Task to carry out: I would like every entry below written out exactly.

Information:
(** * kube-hunter: the kubelet hunters

    A shallow embedding of [kube_hunter/modules/hunting/kubelet.py]: the
    vulnerability classes, the endpoint catalogue [KubeletHandlers], the two
    probers [ReadOnlyKubeletPortHunter] and [SecureKubeletPortHunter] with
    the [DebugHandlers] battery, and the three active hunters
    [ProveRunHandler], [ProveContainerLogsHandler] and [ProveSystemLogs].

    Conventions.
    - A Python [str] is the list of its code points ([pystr]).
    - Values produced by [response.json()] are the type [json]; an object
      is the association list of the parsed [dict] (distinct keys, in
      insertion order).
    - Code that can raise returns a [result]; a generator that performs
      requests and yields events is a [Run]: the requests it sent, the
      events it yielded before finishing or raising, and its outcome. *)

From Stdlib Require Import List String Ascii ZArith NArith Bool Lia DecimalString.
From Stdlib Require QArith.QArith_base.
Import ListNotations.

Set Implicit Arguments.
Local Open Scope Z_scope.

(* ================================================================== *)
(** ** Python strings *)
(* ================================================================== *)

Definition pystr := list N.

(** The [str] written by an ASCII literal of the source. *)
Definition u (s : string) : pystr := map N_of_ascii (list_ascii_of_string s).
Arguments u s%_string.

Definition ch (a : ascii) : N := N_of_ascii a.
Arguments ch a%_char.

Fixpoint str_eqb (a b : pystr) : bool :=
  match a, b with
  | [], [] => true
  | x :: a', y :: b' => (x =? y)%N && str_eqb a' b'
  | _, _ => false
  end.

Definition nonempty {A} (l : list A) : bool :=
  match l with [] => false | _ :: _ => true end.

(** [s.startswith(p)] *)
Fixpoint startswith (p s : pystr) : bool :=
  match p, s with
  | [], _ => true
  | a :: p', b :: s' => (a =? b)%N && startswith p' s'
  | _ :: _, [] => false
  end.

(** [sub in s] *)
Fixpoint contains (sub s : pystr) : bool :=
  startswith sub s ||
  match s with
  | [] => false
  | _ :: s' => contains sub s'
  end.

(** [s.find(sub)]: the lowest index where [sub] starts, or -1. *)
Fixpoint find (sub s : pystr) : Z :=
  if startswith sub s then 0
  else match s with
       | [] => -1
       | _ :: s' => let r := find sub s' in if r <? 0 then -1 else r + 1
       end.

(** [s[lo:hi]] with Python's treatment of negative and out-of-range
    bounds. *)
Definition py_slice (s : pystr) (lo hi : Z) : pystr :=
  let n := Z.of_nat (List.length s) in
  let clamp i := if i <? 0 then Z.max (i + n) 0 else Z.min i n in
  let a := clamp lo in
  let b := clamp hi in
  firstn (Z.to_nat (b - a)) (skipn (Z.to_nat a) s).

(** [s.split(sep)] for a one-character separator, the only kind the
    source uses. *)
Fixpoint split (sep : N) (s : pystr) : list pystr :=
  match s with
  | [] => [[]]
  | c :: s' =>
      if (c =? sep)%N then [] :: split sep s'
      else match split sep s' with
           | [] => [[c]]
           | w :: ws => (c :: w) :: ws
           end
  end.

Definition mem (c : N) (cs : pystr) : bool := existsb (N.eqb c) cs.

Fixpoint lstrip (cs s : pystr) : pystr :=
  match s with
  | [] => []
  | c :: s' => if mem c cs then lstrip cs s' else s
  end.

Definition rstrip (cs s : pystr) : pystr := rev (lstrip cs (rev s)).

(** [s.strip(cs)] *)
Definition strip (cs s : pystr) : pystr := rstrip cs (lstrip cs s).

(** [s.replace(old, new)] for a one-character [old]. *)
Definition replace (old : N) (new : pystr) (s : pystr) : pystr :=
  flat_map (fun c => if (c =? old)%N then new else [c]) s.

(** [str(n)] for an [int]. *)
Definition str_of_nat (n : nat) : pystr :=
  u (NilZero.string_of_uint (Nat.to_uint n)).

Definition str_of_Z (z : Z) : pystr :=
  u (NilZero.string_of_int (Z.to_int z)).

(* ================================================================== *)
(** ** Exceptions and results *)
(* ================================================================== *)

(** The exception classes that the modelled code can meet; every one is a
    subclass of [Exception].  [TransportError] stands for the
    [requests.RequestException] family (connection refused, timeout, TLS
    failure). *)
Inductive Exn :=
| TransportError
| JSONDecodeError
| ValueError
| KeyError
| TypeError
| AttributeError
| IndexError
| UnicodeDecodeError.

Inductive result (A : Type) :=
| Ok (a : A)
| Raise (e : Exn).
Arguments Ok {A} a.
Arguments Raise {A} e.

Task answer:
(** * kube-hunter: the kubelet hunters

    A shallow embedding of [kube_hunter/modules/hunting/kubelet.py]: the
    vulnerability classes, the endpoint catalogue [KubeletHandlers], the two
    probers [ReadOnlyKubeletPortHunter] and [SecureKubeletPortHunter] with
    the [DebugHandlers] battery, and the three active hunters
    [ProveRunHandler], [ProveContainerLogsHandler] and [ProveSystemLogs].

    Conventions.
    - A Python [str] is the list of its code points ([pystr]).
    - Values produced by [response.json()] are the type [json]; an object
      is the association list of the parsed [dict] (distinct keys, in
      insertion order).
    - Code that can raise returns a [result]; a generator that performs
      requests and yields events is a [Run]: the requests it sent, the
      events it yielded before finishing or raising, and its outcome. *)

From Stdlib Require Import List String Ascii ZArith NArith Bool Lia DecimalString.
From Stdlib Require QArith.QArith_base.
Import ListNotations.

Set Implicit Arguments.
Local Open Scope Z_scope.

(* ================================================================== *)
(** ** Python strings *)
(* ================================================================== *)

Definition pystr := list N.

(** The [str] written by an ASCII literal of the source. *)
Definition u (s : string) : pystr := map N_of_ascii (list_ascii_of_string s).
Arguments u s%_string.

Definition ch (a : ascii) : N := N_of_ascii a.
Arguments ch a%_char.

Fixpoint str_eqb (a b : pystr) : bool :=
  match a, b with
  | [], [] => true
  | x :: a', y :: b' => (x =? y)%N && str_eqb a' b'
  | _, _ => false
  end.

Definition nonempty {A} (l : list A) : bool :=
  match l with [] => false | _ :: _ => true end.

(** [s.startswith(p)] *)
Fixpoint startswith (p s : pystr) : bool :=
  match p, s with
  | [], _ => true
  | a :: p', b :: s' => (a =? b)%N && startswith p' s'
  | _ :: _, [] => false
  end.

(** [sub in s] *)
Fixpoint contains (sub s : pystr) : bool :=
  startswith sub s ||
  match s with
  | [] => false
  | _ :: s' => contains sub s'
  end.

(** [s.find(sub)]: the lowest index where [sub] starts, or -1. *)
Fixpoint find (sub s : pystr) : Z :=
  if startswith sub s then 0
  else match s with
       | [] => -1
       | _ :: s' => let r := find sub s' in if r <? 0 then -1 else r + 1
       end.

(** [s[lo:hi]] with Python's treatment of negative and out-of-range
    bounds. *)
Definition py_slice (s : pystr) (lo hi : Z) : pystr :=
  let n := Z.of_nat (List.length s) in
  let clamp i := if i <? 0 then Z.max (i + n) 0 else Z.min i n in
  let a := clamp lo in
  let b := clamp hi in
  firstn (Z.to_nat (b - a)) (skipn (Z.to_nat a) s).

(** [s.split(sep)] for a one-character separator, the only kind the
    source uses. *)
Fixpoint split (sep : N) (s : pystr) : list pystr :=
  match s with
  | [] => [[]]
  | c :: s' =>
      if (c =? sep)%N then [] :: split sep s'
      else match split sep s' with
           | [] => [[c]]
           | w :: ws => (c :: w) :: ws
           end
  end.

Definition mem (c : N) (cs : pystr) : bool := existsb (N.eqb c) cs.

Fixpoint lstrip (cs s : pystr) : pystr :=
  match s with
  | [] => []
  | c :: s' => if mem c cs then lstrip cs s' else s
  end.

Definition rstrip (cs s : pystr) : pystr := rev (lstrip cs (rev s)).

(** [s.strip(cs)] *)
Definition strip (cs s : pystr) : pystr := rstrip cs (lstrip cs s).

(** [s.replace(old, new)] for a one-character [old]. *)
Definition replace (old : N) (new : pystr) (s : pystr) : pystr :=
  flat_map (fun c => if (c =? old)%N then new else [c]) s.

(** [str(n)] for an [int]. *)
Definition str_of_nat (n : nat) : pystr :=
  u (NilZero.string_of_uint (Nat.to_uint n)).

Definition str_of_Z (z : Z) : pystr :=
  u (NilZero.string_of_int (Z.to_int z)).

(* ================================================================== *)
(** ** Exceptions and results *)
(* ================================================================== *)

(** The exception classes that the modelled code can meet; every one is a
    subclass of [Exception].  [TransportError] stands for the
    [requests.RequestException] family (connection refused, timeout, TLS
    failure). *)
Inductive Exn :=
| TransportError
| JSONDecodeError
| ValueError
| KeyError
| TypeError
| AttributeError
| IndexError
| UnicodeDecodeError.

Inductive result (A : Type) :=
| Ok (a : A)
| Raise (e : Exn).
Arguments Ok {A} a.
Arguments Raise {A} e.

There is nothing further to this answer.